(Source records)
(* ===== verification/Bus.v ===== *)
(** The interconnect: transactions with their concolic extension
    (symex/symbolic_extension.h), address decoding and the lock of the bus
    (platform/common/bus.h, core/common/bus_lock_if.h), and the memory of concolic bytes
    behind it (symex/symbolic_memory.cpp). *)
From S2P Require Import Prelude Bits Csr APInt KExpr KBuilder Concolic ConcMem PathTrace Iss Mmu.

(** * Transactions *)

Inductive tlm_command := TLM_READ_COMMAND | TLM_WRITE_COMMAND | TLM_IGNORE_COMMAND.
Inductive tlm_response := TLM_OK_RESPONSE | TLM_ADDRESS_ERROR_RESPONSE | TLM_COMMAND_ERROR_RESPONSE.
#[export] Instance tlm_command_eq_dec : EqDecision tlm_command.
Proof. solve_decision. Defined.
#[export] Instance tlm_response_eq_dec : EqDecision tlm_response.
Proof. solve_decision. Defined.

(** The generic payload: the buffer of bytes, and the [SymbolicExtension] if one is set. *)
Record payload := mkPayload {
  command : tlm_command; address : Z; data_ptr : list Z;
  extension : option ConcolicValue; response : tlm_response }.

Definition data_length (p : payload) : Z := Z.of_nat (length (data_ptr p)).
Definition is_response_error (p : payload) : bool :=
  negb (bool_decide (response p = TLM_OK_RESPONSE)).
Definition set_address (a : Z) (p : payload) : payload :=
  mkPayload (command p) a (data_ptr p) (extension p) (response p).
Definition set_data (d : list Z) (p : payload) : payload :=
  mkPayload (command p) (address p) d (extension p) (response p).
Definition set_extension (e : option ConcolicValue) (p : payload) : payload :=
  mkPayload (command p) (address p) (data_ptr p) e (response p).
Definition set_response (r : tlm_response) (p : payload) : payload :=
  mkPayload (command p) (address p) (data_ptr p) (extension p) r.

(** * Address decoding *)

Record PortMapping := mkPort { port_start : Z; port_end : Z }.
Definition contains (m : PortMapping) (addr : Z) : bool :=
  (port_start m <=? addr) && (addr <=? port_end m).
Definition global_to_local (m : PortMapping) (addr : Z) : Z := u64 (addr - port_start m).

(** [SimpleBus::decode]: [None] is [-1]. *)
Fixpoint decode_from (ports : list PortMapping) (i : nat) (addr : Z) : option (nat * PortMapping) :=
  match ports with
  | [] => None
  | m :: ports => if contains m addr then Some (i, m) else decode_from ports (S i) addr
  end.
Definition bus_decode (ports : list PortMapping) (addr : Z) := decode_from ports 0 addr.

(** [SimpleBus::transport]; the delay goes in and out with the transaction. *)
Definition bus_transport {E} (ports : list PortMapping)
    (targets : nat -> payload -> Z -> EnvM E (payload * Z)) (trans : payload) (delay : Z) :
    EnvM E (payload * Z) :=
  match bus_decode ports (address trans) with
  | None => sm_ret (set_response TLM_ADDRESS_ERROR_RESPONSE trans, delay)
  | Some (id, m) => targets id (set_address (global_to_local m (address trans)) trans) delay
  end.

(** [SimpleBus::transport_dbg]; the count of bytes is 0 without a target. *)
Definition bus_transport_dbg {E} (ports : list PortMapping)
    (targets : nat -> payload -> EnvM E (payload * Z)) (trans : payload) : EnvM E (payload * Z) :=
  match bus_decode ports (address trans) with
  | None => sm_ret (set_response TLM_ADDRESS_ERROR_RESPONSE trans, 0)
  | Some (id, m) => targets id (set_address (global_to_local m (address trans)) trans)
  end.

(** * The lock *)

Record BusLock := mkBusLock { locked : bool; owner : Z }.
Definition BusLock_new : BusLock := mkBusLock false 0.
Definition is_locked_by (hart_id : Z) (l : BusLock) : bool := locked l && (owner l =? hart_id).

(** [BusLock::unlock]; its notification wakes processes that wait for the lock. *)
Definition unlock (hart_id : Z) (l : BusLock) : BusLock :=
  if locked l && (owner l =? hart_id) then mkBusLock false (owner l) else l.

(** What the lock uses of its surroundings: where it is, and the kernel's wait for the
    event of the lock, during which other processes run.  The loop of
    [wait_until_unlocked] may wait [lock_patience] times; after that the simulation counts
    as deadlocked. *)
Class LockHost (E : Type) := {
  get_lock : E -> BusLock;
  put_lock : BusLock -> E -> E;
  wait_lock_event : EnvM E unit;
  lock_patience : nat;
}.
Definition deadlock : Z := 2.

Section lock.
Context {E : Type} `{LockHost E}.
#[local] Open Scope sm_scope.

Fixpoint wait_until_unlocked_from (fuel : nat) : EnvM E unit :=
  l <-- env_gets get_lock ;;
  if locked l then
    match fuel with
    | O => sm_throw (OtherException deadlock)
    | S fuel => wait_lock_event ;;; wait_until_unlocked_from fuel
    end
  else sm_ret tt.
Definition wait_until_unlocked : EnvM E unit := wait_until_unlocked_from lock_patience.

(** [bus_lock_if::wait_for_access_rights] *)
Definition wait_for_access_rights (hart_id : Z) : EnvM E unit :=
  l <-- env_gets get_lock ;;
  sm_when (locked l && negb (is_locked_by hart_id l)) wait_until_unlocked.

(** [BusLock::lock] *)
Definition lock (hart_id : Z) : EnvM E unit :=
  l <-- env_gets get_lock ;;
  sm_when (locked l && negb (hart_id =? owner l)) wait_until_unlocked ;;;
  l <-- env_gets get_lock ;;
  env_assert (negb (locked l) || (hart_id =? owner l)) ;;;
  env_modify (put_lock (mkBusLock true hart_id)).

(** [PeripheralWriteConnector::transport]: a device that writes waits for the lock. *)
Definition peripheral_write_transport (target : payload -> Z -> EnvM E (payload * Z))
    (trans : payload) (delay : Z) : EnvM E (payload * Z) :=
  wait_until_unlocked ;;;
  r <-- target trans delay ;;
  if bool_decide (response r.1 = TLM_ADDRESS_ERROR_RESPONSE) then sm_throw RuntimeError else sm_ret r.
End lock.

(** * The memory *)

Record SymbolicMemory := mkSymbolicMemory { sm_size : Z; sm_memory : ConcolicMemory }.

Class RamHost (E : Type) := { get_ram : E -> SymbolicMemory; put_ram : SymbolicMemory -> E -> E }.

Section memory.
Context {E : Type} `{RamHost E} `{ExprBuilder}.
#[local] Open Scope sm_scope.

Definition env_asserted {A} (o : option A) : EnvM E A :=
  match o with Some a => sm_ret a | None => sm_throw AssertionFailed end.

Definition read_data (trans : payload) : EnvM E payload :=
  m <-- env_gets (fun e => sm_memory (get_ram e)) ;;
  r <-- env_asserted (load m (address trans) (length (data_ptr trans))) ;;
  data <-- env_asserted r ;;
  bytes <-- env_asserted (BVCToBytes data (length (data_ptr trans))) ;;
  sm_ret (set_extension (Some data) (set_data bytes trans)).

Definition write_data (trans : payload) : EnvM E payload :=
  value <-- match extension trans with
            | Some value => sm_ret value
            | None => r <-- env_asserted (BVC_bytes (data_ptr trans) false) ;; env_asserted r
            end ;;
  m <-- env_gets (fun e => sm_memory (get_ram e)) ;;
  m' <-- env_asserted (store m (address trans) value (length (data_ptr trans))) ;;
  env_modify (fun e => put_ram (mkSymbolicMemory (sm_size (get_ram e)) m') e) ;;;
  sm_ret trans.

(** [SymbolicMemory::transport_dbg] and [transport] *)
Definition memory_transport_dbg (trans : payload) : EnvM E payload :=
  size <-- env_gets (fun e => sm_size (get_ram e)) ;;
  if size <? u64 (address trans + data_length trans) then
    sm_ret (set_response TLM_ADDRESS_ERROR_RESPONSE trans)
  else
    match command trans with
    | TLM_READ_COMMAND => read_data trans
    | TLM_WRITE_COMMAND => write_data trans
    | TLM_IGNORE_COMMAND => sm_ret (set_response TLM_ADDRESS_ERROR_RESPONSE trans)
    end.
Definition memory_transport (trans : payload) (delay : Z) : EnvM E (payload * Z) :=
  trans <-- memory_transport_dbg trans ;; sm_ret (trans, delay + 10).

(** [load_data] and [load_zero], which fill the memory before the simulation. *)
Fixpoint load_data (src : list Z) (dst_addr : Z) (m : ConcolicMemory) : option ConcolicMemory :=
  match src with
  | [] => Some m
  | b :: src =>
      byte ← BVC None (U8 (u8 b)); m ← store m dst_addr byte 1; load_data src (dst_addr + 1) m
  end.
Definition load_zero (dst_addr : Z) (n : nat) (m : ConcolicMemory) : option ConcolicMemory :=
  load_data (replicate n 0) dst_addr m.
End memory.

==

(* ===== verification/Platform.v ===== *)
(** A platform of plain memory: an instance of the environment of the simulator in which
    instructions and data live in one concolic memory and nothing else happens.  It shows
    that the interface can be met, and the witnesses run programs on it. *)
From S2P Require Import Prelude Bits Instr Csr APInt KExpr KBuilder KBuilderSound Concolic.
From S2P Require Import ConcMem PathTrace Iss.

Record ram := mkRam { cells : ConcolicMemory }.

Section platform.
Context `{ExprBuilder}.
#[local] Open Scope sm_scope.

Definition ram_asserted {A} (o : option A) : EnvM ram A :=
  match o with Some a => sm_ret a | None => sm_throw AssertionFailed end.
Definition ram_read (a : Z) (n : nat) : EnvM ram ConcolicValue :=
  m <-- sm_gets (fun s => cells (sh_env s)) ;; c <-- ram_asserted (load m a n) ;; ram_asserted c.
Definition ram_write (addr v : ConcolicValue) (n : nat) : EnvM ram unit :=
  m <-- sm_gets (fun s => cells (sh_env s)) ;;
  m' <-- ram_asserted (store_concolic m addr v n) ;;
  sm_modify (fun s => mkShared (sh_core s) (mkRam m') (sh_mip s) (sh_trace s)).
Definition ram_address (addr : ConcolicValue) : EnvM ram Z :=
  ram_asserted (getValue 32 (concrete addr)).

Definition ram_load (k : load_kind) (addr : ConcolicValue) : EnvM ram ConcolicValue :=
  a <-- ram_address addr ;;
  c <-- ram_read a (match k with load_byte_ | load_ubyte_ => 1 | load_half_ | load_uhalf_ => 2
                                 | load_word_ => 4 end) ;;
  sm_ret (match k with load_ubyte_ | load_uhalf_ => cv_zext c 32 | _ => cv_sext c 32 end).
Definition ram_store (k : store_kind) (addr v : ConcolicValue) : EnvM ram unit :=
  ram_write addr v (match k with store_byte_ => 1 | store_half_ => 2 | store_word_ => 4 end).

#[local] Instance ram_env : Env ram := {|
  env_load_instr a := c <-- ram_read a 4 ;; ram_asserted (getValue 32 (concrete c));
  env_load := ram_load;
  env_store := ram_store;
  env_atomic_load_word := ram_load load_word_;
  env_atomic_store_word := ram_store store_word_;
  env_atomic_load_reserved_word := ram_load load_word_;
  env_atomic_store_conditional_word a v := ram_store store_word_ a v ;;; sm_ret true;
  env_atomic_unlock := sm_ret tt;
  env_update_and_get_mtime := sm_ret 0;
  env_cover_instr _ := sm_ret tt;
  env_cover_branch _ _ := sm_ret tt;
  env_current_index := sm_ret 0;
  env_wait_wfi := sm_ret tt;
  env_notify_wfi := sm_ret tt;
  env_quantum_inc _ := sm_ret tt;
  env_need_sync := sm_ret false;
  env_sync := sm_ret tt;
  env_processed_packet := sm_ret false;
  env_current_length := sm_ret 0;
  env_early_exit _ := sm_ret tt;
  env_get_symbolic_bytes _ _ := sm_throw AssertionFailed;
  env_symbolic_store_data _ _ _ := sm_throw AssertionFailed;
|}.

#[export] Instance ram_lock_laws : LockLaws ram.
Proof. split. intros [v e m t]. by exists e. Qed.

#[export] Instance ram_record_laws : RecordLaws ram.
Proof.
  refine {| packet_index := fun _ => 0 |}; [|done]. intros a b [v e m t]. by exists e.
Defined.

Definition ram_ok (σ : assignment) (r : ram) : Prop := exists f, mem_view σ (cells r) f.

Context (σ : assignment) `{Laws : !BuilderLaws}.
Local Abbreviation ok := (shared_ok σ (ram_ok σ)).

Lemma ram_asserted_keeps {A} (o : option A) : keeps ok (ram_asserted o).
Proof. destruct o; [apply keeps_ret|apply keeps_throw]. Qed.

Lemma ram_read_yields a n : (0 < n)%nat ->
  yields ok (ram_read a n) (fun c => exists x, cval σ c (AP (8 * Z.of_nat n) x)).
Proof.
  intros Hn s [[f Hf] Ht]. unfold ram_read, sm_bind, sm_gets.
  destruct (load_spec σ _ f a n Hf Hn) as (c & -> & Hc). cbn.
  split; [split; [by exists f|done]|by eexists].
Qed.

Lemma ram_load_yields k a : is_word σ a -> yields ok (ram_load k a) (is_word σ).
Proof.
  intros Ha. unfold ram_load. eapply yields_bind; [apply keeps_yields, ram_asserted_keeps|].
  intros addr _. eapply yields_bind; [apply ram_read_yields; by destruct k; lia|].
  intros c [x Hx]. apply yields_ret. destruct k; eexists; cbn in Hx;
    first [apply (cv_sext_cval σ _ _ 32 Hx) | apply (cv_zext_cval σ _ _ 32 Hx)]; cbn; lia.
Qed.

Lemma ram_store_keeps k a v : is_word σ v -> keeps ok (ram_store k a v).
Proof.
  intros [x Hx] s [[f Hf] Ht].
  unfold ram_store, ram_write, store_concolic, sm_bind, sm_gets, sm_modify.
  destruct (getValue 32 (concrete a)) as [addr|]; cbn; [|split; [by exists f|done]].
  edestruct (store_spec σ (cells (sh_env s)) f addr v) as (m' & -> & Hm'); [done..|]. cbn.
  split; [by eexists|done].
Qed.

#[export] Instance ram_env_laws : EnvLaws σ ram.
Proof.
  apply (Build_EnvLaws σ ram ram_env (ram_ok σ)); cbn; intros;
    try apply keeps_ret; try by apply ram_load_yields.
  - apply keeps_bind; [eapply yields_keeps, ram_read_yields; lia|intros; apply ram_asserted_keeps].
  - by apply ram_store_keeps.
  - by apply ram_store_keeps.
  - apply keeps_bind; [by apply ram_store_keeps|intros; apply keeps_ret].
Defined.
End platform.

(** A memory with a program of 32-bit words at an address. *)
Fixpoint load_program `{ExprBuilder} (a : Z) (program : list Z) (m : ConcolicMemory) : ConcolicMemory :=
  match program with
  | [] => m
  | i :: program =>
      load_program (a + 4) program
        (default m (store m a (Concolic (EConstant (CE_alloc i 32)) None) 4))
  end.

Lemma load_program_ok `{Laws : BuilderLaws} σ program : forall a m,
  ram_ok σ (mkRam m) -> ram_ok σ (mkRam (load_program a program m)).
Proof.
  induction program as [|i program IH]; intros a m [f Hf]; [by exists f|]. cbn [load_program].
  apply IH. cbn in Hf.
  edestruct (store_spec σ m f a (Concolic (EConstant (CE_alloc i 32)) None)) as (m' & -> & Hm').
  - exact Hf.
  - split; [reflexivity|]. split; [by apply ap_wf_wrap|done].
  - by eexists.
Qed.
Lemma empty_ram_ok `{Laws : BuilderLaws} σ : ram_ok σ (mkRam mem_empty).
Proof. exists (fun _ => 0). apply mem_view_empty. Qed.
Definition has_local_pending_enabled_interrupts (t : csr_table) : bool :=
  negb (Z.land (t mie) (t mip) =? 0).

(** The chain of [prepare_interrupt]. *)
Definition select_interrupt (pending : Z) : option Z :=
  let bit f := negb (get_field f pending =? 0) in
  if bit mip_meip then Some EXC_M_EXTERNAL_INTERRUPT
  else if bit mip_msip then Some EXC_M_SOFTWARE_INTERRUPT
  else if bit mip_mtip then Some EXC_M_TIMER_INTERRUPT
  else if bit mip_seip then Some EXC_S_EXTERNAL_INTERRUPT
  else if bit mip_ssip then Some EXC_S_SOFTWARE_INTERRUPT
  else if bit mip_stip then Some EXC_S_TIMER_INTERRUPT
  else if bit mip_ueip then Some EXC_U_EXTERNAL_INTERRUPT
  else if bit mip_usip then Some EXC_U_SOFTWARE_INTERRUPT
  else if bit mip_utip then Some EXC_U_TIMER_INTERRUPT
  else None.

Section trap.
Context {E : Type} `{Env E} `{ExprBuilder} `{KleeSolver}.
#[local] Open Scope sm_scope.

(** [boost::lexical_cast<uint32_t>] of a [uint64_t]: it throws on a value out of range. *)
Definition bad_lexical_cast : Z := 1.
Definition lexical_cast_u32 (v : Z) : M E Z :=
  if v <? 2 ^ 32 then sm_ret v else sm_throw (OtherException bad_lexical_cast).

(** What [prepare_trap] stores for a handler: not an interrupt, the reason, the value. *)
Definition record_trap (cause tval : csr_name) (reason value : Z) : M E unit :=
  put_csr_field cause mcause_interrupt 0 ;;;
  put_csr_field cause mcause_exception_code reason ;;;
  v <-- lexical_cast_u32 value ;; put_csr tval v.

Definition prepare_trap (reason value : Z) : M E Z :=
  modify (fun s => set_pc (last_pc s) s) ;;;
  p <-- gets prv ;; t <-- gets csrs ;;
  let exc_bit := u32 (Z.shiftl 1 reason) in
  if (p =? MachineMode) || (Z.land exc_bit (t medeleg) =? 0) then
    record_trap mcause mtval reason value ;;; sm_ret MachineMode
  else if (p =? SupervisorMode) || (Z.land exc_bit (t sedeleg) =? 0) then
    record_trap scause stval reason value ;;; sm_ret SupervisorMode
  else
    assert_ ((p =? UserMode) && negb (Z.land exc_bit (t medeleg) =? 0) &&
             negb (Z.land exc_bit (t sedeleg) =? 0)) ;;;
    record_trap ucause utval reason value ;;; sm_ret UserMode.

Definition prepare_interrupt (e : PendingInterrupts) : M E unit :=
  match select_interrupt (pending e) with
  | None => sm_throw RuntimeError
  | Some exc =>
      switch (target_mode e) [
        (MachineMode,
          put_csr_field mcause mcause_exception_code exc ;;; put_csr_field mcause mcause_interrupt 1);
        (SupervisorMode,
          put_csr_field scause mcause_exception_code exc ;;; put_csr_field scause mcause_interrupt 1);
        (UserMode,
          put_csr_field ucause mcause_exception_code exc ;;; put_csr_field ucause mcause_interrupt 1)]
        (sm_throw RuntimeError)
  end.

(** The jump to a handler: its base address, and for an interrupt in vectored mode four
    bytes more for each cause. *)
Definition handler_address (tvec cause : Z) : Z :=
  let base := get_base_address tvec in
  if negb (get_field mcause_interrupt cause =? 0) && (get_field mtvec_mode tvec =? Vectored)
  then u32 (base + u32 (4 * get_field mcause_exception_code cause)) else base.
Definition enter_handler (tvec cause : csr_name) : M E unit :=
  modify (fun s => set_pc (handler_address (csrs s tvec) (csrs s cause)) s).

--

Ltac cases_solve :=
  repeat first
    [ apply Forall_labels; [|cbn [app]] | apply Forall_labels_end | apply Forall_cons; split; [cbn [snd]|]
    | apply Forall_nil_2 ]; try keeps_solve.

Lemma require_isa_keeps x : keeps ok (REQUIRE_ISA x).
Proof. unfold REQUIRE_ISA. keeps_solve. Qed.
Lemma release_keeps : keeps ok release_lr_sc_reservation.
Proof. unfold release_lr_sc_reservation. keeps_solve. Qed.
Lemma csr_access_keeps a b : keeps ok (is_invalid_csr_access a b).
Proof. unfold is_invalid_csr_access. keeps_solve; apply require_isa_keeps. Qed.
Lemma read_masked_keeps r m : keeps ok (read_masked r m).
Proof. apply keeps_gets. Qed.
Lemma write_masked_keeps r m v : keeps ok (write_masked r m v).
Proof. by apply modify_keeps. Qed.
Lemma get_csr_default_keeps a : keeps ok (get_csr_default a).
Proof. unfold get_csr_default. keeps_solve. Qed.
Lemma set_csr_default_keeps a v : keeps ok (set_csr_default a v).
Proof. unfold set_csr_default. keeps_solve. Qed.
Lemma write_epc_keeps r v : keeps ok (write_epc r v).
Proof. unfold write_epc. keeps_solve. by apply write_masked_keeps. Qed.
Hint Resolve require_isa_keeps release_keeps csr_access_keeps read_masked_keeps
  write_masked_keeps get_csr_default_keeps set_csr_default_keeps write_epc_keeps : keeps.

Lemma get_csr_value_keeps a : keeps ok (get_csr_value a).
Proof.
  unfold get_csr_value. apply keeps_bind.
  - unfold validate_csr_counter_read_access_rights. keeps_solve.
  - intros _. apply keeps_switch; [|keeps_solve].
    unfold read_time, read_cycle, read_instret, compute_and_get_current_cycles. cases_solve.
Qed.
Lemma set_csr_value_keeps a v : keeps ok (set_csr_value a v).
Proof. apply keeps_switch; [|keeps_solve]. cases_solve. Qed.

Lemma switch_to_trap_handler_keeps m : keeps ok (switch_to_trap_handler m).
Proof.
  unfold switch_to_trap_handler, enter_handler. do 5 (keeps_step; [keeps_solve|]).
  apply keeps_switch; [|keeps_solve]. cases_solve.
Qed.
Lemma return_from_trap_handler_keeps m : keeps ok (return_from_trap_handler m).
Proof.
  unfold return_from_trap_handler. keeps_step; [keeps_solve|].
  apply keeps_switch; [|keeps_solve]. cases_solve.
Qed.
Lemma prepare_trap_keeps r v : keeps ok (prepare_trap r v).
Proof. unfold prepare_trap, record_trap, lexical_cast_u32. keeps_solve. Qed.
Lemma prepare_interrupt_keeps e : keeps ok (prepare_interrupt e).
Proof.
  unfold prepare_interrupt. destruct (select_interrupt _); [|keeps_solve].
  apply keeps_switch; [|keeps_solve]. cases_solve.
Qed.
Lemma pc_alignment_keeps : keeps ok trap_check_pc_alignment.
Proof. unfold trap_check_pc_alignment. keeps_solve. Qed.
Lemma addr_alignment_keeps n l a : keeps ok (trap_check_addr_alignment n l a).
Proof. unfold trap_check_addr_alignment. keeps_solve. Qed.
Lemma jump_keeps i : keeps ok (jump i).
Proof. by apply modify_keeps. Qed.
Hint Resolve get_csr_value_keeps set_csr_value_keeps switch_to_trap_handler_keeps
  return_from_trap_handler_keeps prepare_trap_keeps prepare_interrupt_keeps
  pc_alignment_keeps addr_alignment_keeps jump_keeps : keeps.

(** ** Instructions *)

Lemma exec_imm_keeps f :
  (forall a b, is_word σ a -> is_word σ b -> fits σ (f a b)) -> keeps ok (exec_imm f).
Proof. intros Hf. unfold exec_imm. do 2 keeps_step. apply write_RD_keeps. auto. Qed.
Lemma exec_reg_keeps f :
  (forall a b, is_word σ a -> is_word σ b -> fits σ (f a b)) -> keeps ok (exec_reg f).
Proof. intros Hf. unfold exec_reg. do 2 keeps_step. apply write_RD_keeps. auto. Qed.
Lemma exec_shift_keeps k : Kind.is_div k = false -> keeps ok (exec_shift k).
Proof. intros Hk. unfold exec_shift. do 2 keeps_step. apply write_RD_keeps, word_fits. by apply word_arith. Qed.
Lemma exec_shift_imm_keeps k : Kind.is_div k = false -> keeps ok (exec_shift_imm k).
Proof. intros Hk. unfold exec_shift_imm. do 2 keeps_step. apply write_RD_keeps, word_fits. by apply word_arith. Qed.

Assigned task:
Show all lines above holding the word "RamHost".

Exercise response:
Class RamHost (E : Type) := { get_ram : E -> SymbolicMemory; put_ram : SymbolicMemory -> E -> E }.
Context {E : Type} `{RamHost E} `{ExprBuilder}.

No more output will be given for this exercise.